If I remember correctly, 7 introduced stupid "transparent" UI and removed (or attempted to bury) the color-scheme editor. This is a particularly brain-dead move, because from Windows 3.1 until well into the 2000s you could create your own system-wide color scheme that would be honored by all properly-written applications. So I used a charcoal scheme (what today is trumpeted as "dark") for a decade... but then right before the rest of the planet realized that inverse (white background, black text) color schemes are stupid, Microsoft REMOVED the ability to set up a "dark" one.
Then there is the baffling (and still present) fuckery of the user directories in Explorer. There are all kinds of shadow copies of your user directories that are "forbidden." WHY? WTF is all of that shit?
I think they also removed (or, again, buried) the ability to organize your programs into groups in the Start menu. WTF are they thinking? I want to put all of my graphic-editor apps together. I want to put all of my audio apps together. Then I want another group for my office/productivity apps. But NO! MS thinks I want everything in a giant, disorganized pile. Or I want them organized by VENDOR name. What the ever-loving shit would I want that for?
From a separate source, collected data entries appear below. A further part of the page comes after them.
(* ===== verification/Sha1.v ===== *)
(** * SHA-1, as crypto/sha1 computes it

    On the padding, words and hexadecimal of [Sha256]; the plugins name lock files with it. *)
From S2P Require Import Prelude Sha256.
#[local] Open Scope Z_scope.

Module sha1.
Import sha256.

Definition rotl (n x : Z) : Z := Z.lor (w32 (Z.shiftl x n)) (Z.shiftr x (32 - n)).
Record state := mkState { a_ : Z; b_ : Z; c_ : Z; d_ : Z; e_ : Z }.
Definition H0 : state := mkState 0x67452301 0xEFCDAB89 0x98BADCFE 0x10325476 0xC3D2E1F0.

(** The eighty words of a block, the last first. *)
Definition schedule_step (rev : list Z) : list Z :=
  let w i := default 0 (rev !! i) in
  rotl 1 (Z.lxor (Z.lxor (w 2%nat) (w 7%nat)) (Z.lxor (w 13%nat) (w 15%nat))) :: rev.
Definition schedule (block : list Z) : list Z := reverse (Nat.iter 64 schedule_step (reverse block)).

Definition f (t : nat) (x y z : Z) : Z :=
  if (t <? 20)%nat then ch x y z else if (t <? 40)%nat then Z.lxor (Z.lxor x y) z
  else if (t <? 60)%nat then maj x y z else Z.lxor (Z.lxor x y) z.
Definition K (t : nat) : Z :=
  if (t <? 20)%nat then 0x5A827999 else if (t <? 40)%nat then 0x6ED9EBA1
  else if (t <? 60)%nat then 0x8F1BBCDC else 0xCA62C1D6.
Definition round (s : state) (tw : nat * Z) : state :=
  mkState
    (add32 (add32 (add32 (add32 (rotl 5 (a_ s)) (f tw.1 (b_ s) (c_ s) (d_ s))) (e_ s)) (K tw.1)) tw.2)
    (a_ s) (rotl 30 (b_ s)) (c_ s) (d_ s).
Definition compress (s : state) (block : list Z) : state :=
  let r := foldl round s (zip (seq 0 80) (schedule block)) in
  mkState (add32 (a_ s) (a_ r)) (add32 (b_ s) (b_ r)) (add32 (c_ s) (c_ r)) (add32 (d_ s) (d_ r)) (add32 (e_ s) (e_ r)).

(** [sha1.Sum]: the twenty bytes of the digest. *)
Definition Sum (s : string) : list Z :=
  let ws := words (pad (bytes_of s)) in
  let r := foldl compress H0 (blocks (length ws) ws) in
  concat (map (be_bytes 4) [a_ r; b_ r; c_ r; d_ r; e_ r]).

(** The published test vectors. *)
Example sha1_empty : hex (Sum "") = "da39a3ee5e6b4b0d3255bfef95601890afd80709".
Proof. vm_compute. reflexivity. Qed.
Example sha1_abc : hex (Sum "abc") = "a9993e364706816aba3e25717850c26c9cd0d89d".
Proof. vm_compute. reflexivity. Qed.
Example sha1_two_blocks :
  hex (Sum "abcdbcdecdefdefgefghfghighijhijkijkljklmklmnlmnomnopnopq") = "84983e441c3bd26ebaae4aa1f95129e5e54670f1".
Proof. vm_compute. reflexivity. Qed.
End sha1.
There are little regressions everywhere. Another one is in Explorer. Originally, Explorer would show + signs next to directories that were not empty. I think it was Windows 7 where they stopped showing those... unless you happened to roll the cursor into the left pane of Explorer; then they would suddenly appear. WHY? Are we supposed to sweep the cursor across every pixel on the screen, looking for hidden goodies? Absolutely retarded.
And eventually MS abandoned the universally-understood + sign in favor of a stupid TRIANGLE to disclose additional contents. The + sign is fucking UNIVERSALLY UNDERSTOOD to mean "additional." WTF is a triangle supposed to mean?
I'm so glad the world has largely moved on from Windows, because it is a disgrace. I'm just bummed because I want to use MS Flight Simulator, but it would require me to buy and set up an expensive Windows system. NO WAY. Looks like X-Plane for me.
> because from Windows 3.1 until well into the 2000s you could create your own system-wide color scheme that would be honored by all properly-written applications
That was possible since the very first Windows version.
I believe you. I just didn't use Windows until 3.1, at least that I remember.
You could also set up system-wide color schemes in Unix GUIs. Only the vaunted Mac forced a hard-coded inverse color scheme on people for what, 30 years?
I mentioned this at WWDC in a user-experience forum in the mid-2000s, asking why we couldn't have user-defined color schemes on the Mac. You should have heard the whining and moaning from the Mac programmers, who no doubt considered themselves "elite" compared to Windows programmers. It was pretty pathetic. All Apple had to do was create a proper system of color registers during the transition to OS X. But nope. They hard-coded color names into the UI. Amateur hour.
I'm not shocked that the transition to even another hard-coded color scheme has suffered from problems; particularly on iOS, in Apple's own controls. But the fact that every app developer still has to manually cater to a klugey color-scheming system in the UI is embarrassing.